İslâm'ı Tebliğ Ederken Nasıl Bir Üslup Kullanmalıyız?

Muhterem Osman Nûri Topbaş Hocaefendi'nin Şebnem Dergisi'nin Mart sayısında İslâm’ı Nezâketle Sergilemek başlıklı bir makale yayımlandı.

Beşinci Abbâsî Halîfesi Hârun Reşid, bir hâdiseden dolayı ülkesinde yaşayan gayr-i müslimlere çok kızar. Bu öfke ile etraflıca düşünmeden; “müslüman olmadıkları takdirde, gayr-i müslimlerin Abbâsî mülkünü terk etmelerini emreden” bir ferman yazdırır.

Halîfenin bu emri üzerine çaresiz kalan gayr-i müslimler, büyük bir endişe ve hüzün içerisinde Behlül Dânâ Hazretleri’nin kapısına gelir ve hâdiseyi anlatarak kendisinden yardım isterler. Behlül Dânâ da gereğini yapacağını söyleyerek onları teskin eder ve nezâketle uğurlar.

Daha sonra da vakit kaybetmeden halîfenin huzûruna çıkar. Behlül Dânâ Hazretleri’ni karşısında gören Hârun Reşid pek sevinir. Zira o da gönlünde ağırlığını hissettiği hâlde, sebebini bir türlü anlayamadığı sıkıntısını giderip huzura kavuşmak istemektedir. Hemen bir sohbet meclisi kurulur. Sualler, cevaplar birbirini takip eder. Sohbetin iyice derinleştiği bir anda Behlül Dânâ, Halîfe Hârun Reşid’e şöyle sorar:

“–Halîfe Hazretleri söyler misiniz, namazda Fâtiha Sûresi’ni okurken «Rabbü’l-âlemîn» lâfzı «Rabbü’l-mü’minîn» şeklinde tilâvet olunsa ve bile bile bu hata üç kez tekrar edilse ne yapmak lâzım gelir?”

Hârun Reşid:

“–«Rabbü’l-âlemîn / Âlemlerin Rabbi» lâfzı «Rabbü’l-mü’minîn / Mü’minlerin Rabbi» diye okunursa mânâ değişir.

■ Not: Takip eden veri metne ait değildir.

(** What a connection attempt of an authenticated user does. *)
Lemma handle_connect_accepted e request auth w user :
  authenticated_user (utcnow e) (db w) auth = Some user →
  let w' := exec (handle_connect e request auth) w in
  let registry := dict_set (sid request) (new_connection e request user)
                    (active_connections w) in
  result (handle_connect e request auth) w = Done true
  ∧ active_connections w' = registry
  ∧ room_users w' = room_users w
  ∧ user_rooms w' = setdefault_empty (u_id user) (user_rooms w)
  ∧ sio_rooms w' = sio_rooms w
  ∧ sio_disconnected w' = sio_disconnected w
  ∧ user_room_rows (db w') = user_room_rows (db w)
  ∧ chat_messages (db w') = chat_messages (db w)
  ∧ outbox w'
    = outbox w ++
      (Reply (sid request),
       ev_connected (u_id user) (u_username user) (sid request) (utcnow e))
      :: match find_user_session (u_id user) registry with
         | Some s =>
             if str_truthy s
             then [(Room s, ev_available_rooms
                              (map (summary_of w)
                                   (listed_rooms (db w) (u_id user))))]
             else []
         | None => []
         end.
Proof.
  intros Hauth w' registry. subst w' registry.
  unfold authenticated_user in Hauth. unfold result, exec.
  remember (handle_connect e request auth w) as r eqn:Hr.
  unfold handle_connect, try_except in Hr.
  destruct (auth ≫= (.!! "token")) as [t|]; [|done].
  unfold bind at 1 in Hr. rewrite verify_session_token_run in Hr.
  unfold authenticated_user in Hr. cbn [mbind option_bind] in Hr.
  rewrite lookup_singleton_eq in Hr. cbn in Hr.
  destruct (first_active_session (db w) t) as [s|]; [|done].
  destruct (is_expired (utcnow e) s); [done|].
  destruct (get_user (db w) (us_user_id s)) as [u|]; [|done].
  destruct (is_active_user u); [|done]. injection Hauth as ->.
  unfold bind at 1 in Hr. unfold modify at 1 in Hr.
  unfold bind at 1 in Hr. unfold modify at 1 in Hr.
  unfold bind at 1 in Hr. unfold log_security_event, try_except, commit in Hr.
  destruct (commit_ok e).
  - unfold modify at 1 in Hr. unfold bind at 1 in Hr.
    unfold emit, modify at 1 in Hr. unfold bind at 1 in Hr.
    rewrite send_available_rooms_run in Hr. unfold bind, log, modify, ret in Hr.
    subst r. unfold push_target. cbn.
    repeat split.
    rewrite <- app_assoc. cbn. do 2 f_equal.
    by destruct (find_user_session _ _) as [s0|]; [destruct (str_truthy s0)|].
  - unfold raise, log, modify in Hr. unfold bind at 1 in Hr.
    unfold emit, modify at 1 in Hr. unfold bind at 1 in Hr.
    rewrite send_available_rooms_run in Hr. unfold bind, log, modify, ret in Hr.
    subst r. unfold push_target. cbn.
    repeat split.
    rewrite <- app_assoc. cbn. do 2 f_equal.
    by destruct (find_user_session _ _) as [s0|]; [destruct (str_truthy s0)|].
Qed.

Bunu da bilerek üç kez tekrar etmek tabiî ki namazı bozar. Bu sebeple de namazın yeniden îfâsı gerekir!” diyerek cevap verir.

Fakat daha bu cümleyi kurarken, Behlül Dânâ’nın bu mevzuları zaten bildiğini ve bunu bir hikmet gereği sorduğunu anlar. Sözlerini bitirir bitirmez bu defa Hârun Reşid, Behlül Dânâ’ya tebessümle sorar:

“–Şimdi sen söyle bakalım Behlül! Sen bu sormuş olduğun hususun câhili değilsin. Bilâkis bu hususta sen bizden de ârifsin. Bu suâli sormak nereden îcâb etti?”

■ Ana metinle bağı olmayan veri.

(** * The order-matching engine of [exchange.py]

    A shallow embedding of [Exchange.on_order_received] and of
    [Exchange._init_symbol_if_needed], followed by the properties of the
    matching engine: maker price, book ordering, conservation of quantity,
    the no-cross invariant, time priority, residual insertion, totality,
    the frame of a call and the behaviour on unusual inputs. *)

From Stdlib Require Import ZArith String List Lia Sorted Permutation.
From stdpp Require Import base gmap strings list sorting fin_maps.

Local Open Scope string_scope.
Local Open Scope list_scope.
Local Open Scope Z_scope.

(** * Part I: the model *)

(** ** Data model *)

(** An order as the dictionary the code handles:
    [{'username', 'side', 'symbol', 'price', 'quantity'}].
    [side] is a string, as in the source (the code only ever tests
    [side == "BUY"]). A price is a number that the code only compares
    ([<=], [>=], sort key) and copies; it is taken in [Z], a price in
    ticks, which is totally ordered as Python's finite numbers are. A
    quantity is a Python integer, compared and subtracted. *)
Record Order := mkOrder {
  username : string;
  side : string;
  symbol : string;
  price : Z;
  quantity : Z
}.

(** Equality of two dictionaries is decidable, field by field. *)
Global Instance Order_eq_dec : EqDecision Order.
Proof. solve_decision. Defined.

(** A dictionary stored in a book. Python dictionaries are heap objects: the
    sorted copy of a book list made inside the matching loop holds the very
    objects of the book list, and [opp_order["quantity"] = ...] mutates the
    object, wherever it is referenced. [oid] is the identity of the object:
    the allocation stamp of the dictionary built at lines 136-142, so it
    also records the order of arrival. Equality of dictionaries ([==], used
    by [list.index]) compares [dict] only. *)
Record Resting := mkResting {
  oid : nat;
  dict : Order
}.

(** The trade dictionary of lines 122-128. *)
Record Trade := mkTrade {
  trade_symbol : string;
  buyer : string;
  seller : string;
  trade_price : Z;
  trade_qty : Z
}.

(** [{'buy': [...], 'sell': [...]}] *)
Record Book := mkBook {
  buy : list Resting;
  sell : list Resting
}.

(** The [Exchange] object: [order_books] maps a symbol to its book;
    [next_oid] is the stamp of the next dictionary to be allocated. *)
Record Exchange := mkExchange {
  order_books : gmap string Book;
  next_oid : nat
}.

(** [Exchange.__init__] *)
Definition init : Exchange := {| order_books := ∅; next_oid := 0%nat |}.

(** ** Exceptions and results *)

(** The exceptions the list and dictionary operations used here can raise. *)
Inductive exn := ValueError | IndexError | KeyError.

(** The outcome of running a piece of the program: a value, a raised
    exception, or the iteration budget of the [while] loop exhausted. *)
Inductive result (A : Type) : Type :=
| Ok (a : A)
| Raise (e : exn)
| OutOfFuel.
Arguments Ok {A} a.
Arguments Raise {A} e.
Arguments OutOfFuel {A}.

(** Sequencing: an exception, or an exhausted budget, ends the run. *)
Global Instance result_ret : MRet result := fun A a => Ok a.
Global Instance result_bind : MBind result := fun A B f m =>
  match m with
  | Ok a => f a
  | Raise e => Raise e
  | OutOfFuel => OutOfFuel
  end.

(** ** Python list primitives *)

(** [l.index(x)]: position of the first element equal ([==]) to [x];
    raises [ValueError] when there is none. *)
Fixpoint index (x : Order) (l : list Resting) : result nat :=
  match l with
  | [] => Raise ValueError
  | y :: l' =>
      if bool_decide (dict y = x) then Ok 0%nat
      else n ← index x l'; Ok (S n)
  end.

(** [l.pop(i)] for [i >= 0], the popped element dropped as the code drops
    it; raises [IndexError] out of range. *)
Definition pop (l : list Resting) (i : nat) : result (list Resting) :=
  if (i <? length l)%nat then Ok (delete i l) else Raise IndexError.

(** [sorted(l, key=lambda x: x["price"], reverse=...)] and
    [l.sort(key=..., reverse=...)]: Python's sort is stable, also with
    [reverse=True] (elements with equal keys keep their order). A stable
    insertion sort computes that result. *)
Definition key_le (reverse : bool) (a b : Resting) : bool :=
  if reverse then price (dict b) <=? price (dict a)
  else price (dict a) <=? price (dict b).

Fixpoint insert_by (reverse : bool) (x : Resting) (l : list Resting)
  : list Resting :=
  match l with
  | [] => [x]
  | y :: l' =>
      if key_le reverse x y then x :: y :: l'
      else y :: insert_by reverse x l'
  end.

Fixpoint sorted (reverse : bool) (l : list Resting) : list Resting :=
  match l with
  | [] => []
  | x :: l' => insert_by reverse x (sorted reverse l')
  end.

(** [obj["quantity"] = q] on the object with identity [target]: every
    reference to that object in the list sees the new quantity. *)
Definition with_quantity (q : Z) (r : Resting) : Resting :=
  {| oid := oid r;
     dict := {| username := username (dict r); side := side (dict r);
                symbol := symbol (dict r); price := price (dict r);
                quantity := q |} |}.

Definition set_quantity (target : nat) (q : Z) (l : list Resting)
  : list Resting :=
  map (fun r => if (oid r =? target)%nat then with_quantity q r else r) l.

(** ** [Exchange._init_symbol_if_needed] *)

Definition empty_book : Book := {| buy := []; sell := [] |}.

Definition _init_symbol_if_needed (self : Exchange) (sym : string)
  : Exchange :=
  match order_books self !! sym with
  | None => {| order_books := <[sym := empty_book]> (order_books self);
               next_oid := next_oid self |}
  | Some _ => self
  end.

(** ** [Exchange.on_order_received] *)

(** [side == "BUY"] *)
Definition is_buy (order : Order) : bool := String.eqb (side order) "BUY".

(** The two local functions chosen at lines 64-79. *)
Definition match_condition (buying : bool) (opposite_price my_price : Z)
  : bool :=
  if buying then opposite_price <=? my_price
  else opposite_price >=? my_price.

Definition sort_opposite (buying : bool) (orders : list Resting)
  : list Resting :=
  sorted (negb buying) orders.

(** The variables the [while] loop of lines 86-131 reads and writes. *)
Record loop_state := mkLoop {
  opposite_list : list Resting;
  remaining_qty : Z;
  matched : bool;
  trades : list Trade
}.

(** [remaining_qty > 0 and matched and len(opposite_list) > 0] *)
Definition loop_cond (st : loop_state) : bool :=
  (0 <? remaining_qty st) && matched st
  && (0 <? length (opposite_list st))%nat.

(** One iteration of the [while] loop: sort a copy, scan it for the first
    order that meets the matching condition, trade against it and [break];
    when the scan finds nothing, [matched] stays [False]. *)
Definition loop_body (order : Order) (st : loop_state) : result loop_state :=
  let buying := is_buy order in
  let opposite_list_sorted := sort_opposite buying (opposite_list st) in
  match find (fun opp_order =>
                match_condition buying (price (dict opp_order)) (price order))
             opposite_list_sorted with
  | None =>
      Ok {| opposite_list := opposite_list st;
            remaining_qty := remaining_qty st;
            matched := false;
            trades := trades st |}
  | Some opp_order =>
      original_index ← index (dict opp_order) (opposite_list st);
      let opp_qty := quantity (dict opp_order) in
      '(trade_quantity, opposite_list', remaining') ←
        (if opp_qty =? remaining_qty st then
           l ← pop (opposite_list st) original_index;
           Ok (remaining_qty st, l, 0)
         else if opp_qty >? remaining_qty st then
           Ok (remaining_qty st,
               set_quantity (oid opp_order) (opp_qty - remaining_qty st)
                            (opposite_list st),
               0)
         else
           l ← pop (opposite_list st) original_index;
           Ok (opp_qty, l, remaining_qty st - opp_qty));
      let trade_info :=
        {| trade_symbol := symbol order;
           buyer := if buying then username order
                    else username (dict opp_order);
           seller := if buying then username (dict opp_order)
                     else username order;
           trade_price := price (dict opp_order);
           trade_qty := trade_quantity |} in
      Ok {| opposite_list := opposite_list';
            remaining_qty := remaining';
            matched := true;
            trades := trades st ++ [trade_info] |}
  end.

Behlül Dânâ Hazretleri, söyleyeceği hakîkatin halîfenin gönlünde mâkes bulacağı vaktin geldiğini düşünerek şöyle der:

“–Peki Efendim, «Rabbü’l-âlemîn» yerine «Rabbü’l-mü’minîn» okununca, namazın bozulduğunu biliyorsunuz da, müslüman değildir diye gayr-i müslimleri yurtlarından sürüp atmanın dîninize zarar vereceğini bilmiyor musunuz?!”

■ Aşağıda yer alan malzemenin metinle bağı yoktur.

(** One turn of the loop of [print]. *)
Lemma print_range_cons (doneKata : string) (x : kata) (rest : list kata)
      (tot : totals) (s : state) :
  print_range Parse elapse doneKata (x :: rest) tot s =
  let n := kata_timesDone x in
  let ld := kata_lastDone Parse x in
  let m := mastery n ld (elapse (env s)) in
  let a := LastDone_String ld (elapse (snd m)) in
  match print_range Parse elapse doneKata rest
          (mkTotals (totalTimesDone tot + n)
                    (latest (parsed Parse (Done x)) (latestLastDone tot))
                    (totalMastery tot + fst m))
          (mkState (self s) (snd a)) with
  | (Ok (tot', lines, logs'), s') =>
      (Ok (tot',
           [shown_name doneKata x; TimesDone_String n; fst a;
            Mastery_String (fst m); URL x] :: lines,
           (unparsed Parse (Name x) (Done x) ++ logs')%list), s')
  | (Err e, s') => (Err e, s')
  end.
Proof.
  destruct s as [k w]. cbn [print_range]. rewrite scan_spec.
  cbv beta iota zeta delta [bind wait io ret]. cbn [self env].
  fold (kata_timesDone x). fold (kata_lastDone Parse x).
  destruct (mastery (kata_timesDone x) (kata_lastDone Parse x) (elapse w))
    as [level w2].
  cbn [self env fst snd].
  destruct (LastDone_String (kata_lastDone Parse x) (elapse w2)) as [ago w4].
  cbn [self env fst snd].
  destruct (print_range Parse elapse doneKata rest _ _)
    as [[[[tot' lines] logs'] | e] s']; reflexivity.
Qed.

(** The loop of [print]: a row for each kata, in order, and the
    totals of what the rows show. *)
Lemma print_range_spec (doneKata : string) (rest : list kata) :
  forall (tot : totals) (s : state),
  exists (lines : list row) (s' : state),
    print_range Parse elapse doneKata rest tot s =
    (Ok (mkTotals (totalTimesDone tot + completions rest)
                  (latest (flat_map (fun x => parsed Parse (Done x)) rest)
                          (latestLastDone tot))
                  (totalMastery tot + total (map shown_level lines)),
         lines,
         flat_map (fun x => unparsed Parse (Name x) (Done x)) rest), s')
    /\ Forall2 (shows_after Parse elapse (env s) doneKata) rest lines
    /\ Forall (fun r => 0 <= shown_level r <= 5) lines
    /\ self s' = self s
    /\ later elapse (env s) (env s').
Proof.
  induction rest as [| x rest IH]; intros tot s.
  - exists [], s. cbn [print_range flat_map map]. unfold completions, total.
    cbn [map fold_right latest]. rewrite !Z.add_0_r.
    destruct tot. repeat split; constructor.
  - rewrite print_range_cons. cbv zeta.
    set (n := kata_timesDone x). set (ld := kata_lastDone Parse x).
    set (m := mastery n ld (elapse (env s))).
    set (a := LastDone_String ld (elapse (snd m))).
    destruct (IH (mkTotals (totalTimesDone tot + n)
                    (latest (parsed Parse (Done x)) (latestLastDone tot))
                    (totalMastery tot + fst m))
                 (mkState (self s) (snd a)))
      as (lines & s' & E & F & R & S & La).
    cbn [env] in F, La. rewrite E. clear E IH.
    assert (L1 : later elapse (env s) (elapse (env s)))
      by (repeat constructor).
    assert (L2 : later elapse (elapse (env s)) (elapse (snd m)))
      by (constructor; apply later_mastery).
    assert (L3 : later elapse (env s) (snd a)).
    { apply (later_trans _ _ _ L1), (later_trans _ _ _ L2).
      apply later_LastDone_String. }
    set (r := [shown_name doneKata x; TimesDone_String n; fst a;
               Mastery_String (fst m); URL x]).
    exists (r :: lines), s'.
    assert (L : shown_level r = fst m).
    { apply shown_level_cells, level_range. }
    assert (C : completions (x :: rest) = n + completions rest)
      by reflexivity.
    assert (T : total (map shown_level (r :: lines))
                = fst m + total (map shown_level lines)).
    { cbn [map]. unfold total. cbn [fold_right]. rewrite L. reflexivity. }
    split; [| split; [| split; [| split]]].
    + rewrite C, T, !Z.add_assoc. cbn [flat_map]. rewrite latest_app.
      reflexivity.
    + constructor.
      * exists (elapse (env s)), (elapse (snd m)).
        split; [exact L1 | split; [exact L2 | reflexivity]].
      * revert F. apply Forall2_impl. intros y r'.
        apply shows_after_earlier, L3.
    + constructor; [| exact R]. rewrite L. apply level_range.
    + exact S.
    + exact (later_trans _ _ _ L3 La).
Qed.

Lemma total_bounds (l : list row) :
  Forall (fun r => 0 <= shown_level r <= 5) l ->
  0 <= total (map shown_level l) <= 5 * Z.of_nat (List.length l).
Proof.
  unfold total. induction 1 as [| r l H F IH];
    cbn [map fold_right List.length]; lia.
Qed.

(** [print] on a file that loads. *)
Lemma print_loaded (doneKata : string) (k : katas) (w : world)
      (ks : list kata) :
  disk w (filePath k) = Some (Encoded ks) ->
  print Parse elapse doneKata (mkState k w) =
  let s0 := mkState (mkKatas (filePath k) ks) (log (FileRead (filePath k)) w) in
  if (List.length ks =? 0)%nat then (Ok silent, s0)
  else
    match print_range Parse elapse doneKata ks (mkTotals 0 zeroTime 0) s0 with
    | (Ok (tot, lines, logs), s1) =>
        let a := LastDone_String (latestLastDone tot) (elapse (env s1)) in
        (Ok (mkOutput
               ([heading; rule] ++ lines
                ++ [rule;
                    [Sprint_d (Z.of_nat (List.length ks));
                     TimesDone_String (totalTimesDone tot); fst a;
                     Mastery_String
                       (if (0 <? List.length ks)%nat
                        then Z.quot (totalMastery tot)
                                    (Z.of_nat (List.length ks))
                        else 0);
                     EmptyString]])%list
               logs),
         mkState (self s1) (snd a))
    | (Err e, s1) => (Err e, s1)
    end.
Proof.
  intros D.
  cbv beta iota zeta delta
    [print load bind get_self io ReadFile set_katas ret yaml_Unmarshal wait].
  cbn [self env]. rewrite D. cbn [self env k_katas].
  destruct (List.length ks =? 0)%nat; [reflexivity |].
  destruct (print_range Parse elapse doneKata ks _ _)
    as [[[[tot lines] logs] | e] s1]; [| reflexivity].
  cbn [self env].
  destruct (LastDone_String (latestLastDone tot) (elapse (env s1))) as [ago w'].
  reflexivity.
Qed.

(** [print] on a file that does not load. *)
Lemma print_unloaded (doneKata : string) (k : katas) (w : world) :
  (forall ks, disk w (filePath k) <> Some (Encoded ks)) ->
  failed (fst (print Parse elapse doneKata (mkState k w)))
  /\ disk (env (snd (print Parse elapse doneKata (mkState k w)))) = disk w
  /\ writes (env (snd (print Parse elapse doneKata (mkState k w)))) = writes w.
Proof.
  intros D.
  cbv beta iota zeta delta
    [print load bind get_self io ReadFile set_katas ret raise yaml_Unmarshal].
  cbn [self env].
  destruct (disk w (filePath k)) as [[ks | partial] |] eqn:E.
  - destruct (D ks). reflexivity.
  - cbn. repeat split. eexists. reflexivity.
  - cbn. repeat split. eexists. reflexivity.
Qed.

(** [print] on a file of katas: the table, row by row. *)
Lemma print_spec (doneKata : string) (k : katas) (w : world)
      (ks : list kata) :
  disk w (filePath k) = Some (Encoded ks) -> ks <> [] ->
  exists (lines : list row) (w' : world),
    fst (print Parse elapse doneKata (mkState k w)) =
    Ok (mkOutput
          (heading :: rule :: lines
           ++ [rule;
               [Sprint_d (Z.of_nat (List.length ks));
                TimesDone_String (completions ks);
                fst (LastDone_String
                       (latest (flat_map (fun x => parsed Parse (Done x)) ks)
                               zeroTime) w');
                Mastery_String
                  (Z.quot (total (map shown_level lines))
                          (Z.of_nat (List.length ks)));
                EmptyString]])
          (flat_map (fun x => unparsed Parse (Name x) (Done x)) ks))
    /\ Forall2 (shows_after Parse elapse w doneKata) ks lines
    /\ Forall (fun r => 0 <= shown_level r <= 5) lines.
Proof.
  intros D N. rewrite (print_loaded doneKata k w ks D). cbv zeta.
  destruct ks as [| x ks']; [contradiction |].
  change (List.length (x :: ks') =? 0)%nat with false.
  change (0 <? List.length (x :: ks'))%nat with true. cbv iota.
  destruct (print_range_spec doneKata (x :: ks') (mkTotals 0 zeroTime 0)
              (mkState (mkKatas (filePath k) (x :: ks'))
                       (log (FileRead (filePath k)) w)))
    as (lines & s1 & E & F & R & _).
  cbn [totalTimesDone latestLastDone totalMastery] in E.
  rewrite !Z.add_0_l in E. rewrite E.
  cbn [fst totalTimesDone latestLastDone totalMastery].
  exists lines, (elapse (env s1)). split; [reflexivity |].
  split; [| exact R].
  revert F. apply Forall2_impl. intros y r'.
  apply shows_after_earlier. cbn [env]. repeat constructor.
Qed.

Bu sözler üzerine yaptığı hatayı anlayan Halîfe Hârun Reşid yazdırdığı fermanı derhal iptal ettirir.

KIZGINLIK ÂNINDA ALINAN KARARLAR GENELLİKLE YANLIŞ OLUR

Öncelikle şiddetli bir kızgınlık hâli olan öfke, akıl nîmetinin devre dışı kaldığı geçici bir cinnet durumudur. Dolayısıyla kızgınlık ânında alınan kararlar, ekseriyetle yanlış kararlardır. Peygamber Efendimiz -sallâllâhu aleyhi ve sellem-, nefsin derinliklerinden köpürerek gelen öfke selini durdurabilmenin yolunu, bir hadîs-i şerîflerinde şöyle haber vermektedir:

“Ben bir söz biliyorum, eğer bu (öfkeli) kişi onu söylerse, üzerindeki kızgınlık hâli geçer. Eğer o:

أَعُوذُ بِا للّٰهِ مِنَ الشَّيْطَانِ الرَّج۪يمِ

«İlâhî rahmetten kovulmuş şeytandan Allâh’a sığınırım.» derse, üzerindeki bu hâl kaybolur.” (Buhârî, Bed’ü’l-Halk 11, Edeb 44, 76)

Âyet-i kerîmede Cenâb-ı Hak, takvâ sahibi kullarının vasıflarını zikrederken de:

“…Onlar ki, öfkelerini yutarlar ve insanları affederler. Allah da muhsinleri (iyilik ve ihsan sahibi kullarını) sever.” (Âl-i İmrân, 134) buyurmaktadır. Bu sebeple;

“Kişinin Hak ile olan muâmelesinde takınacağı en güzel tavır, teslîmiyet ve rızâ; halk ile muâmelesinde ise af ve cömertlik’tir.” (Bursevî, I, 283, el-Bakara 177 tefsirinde)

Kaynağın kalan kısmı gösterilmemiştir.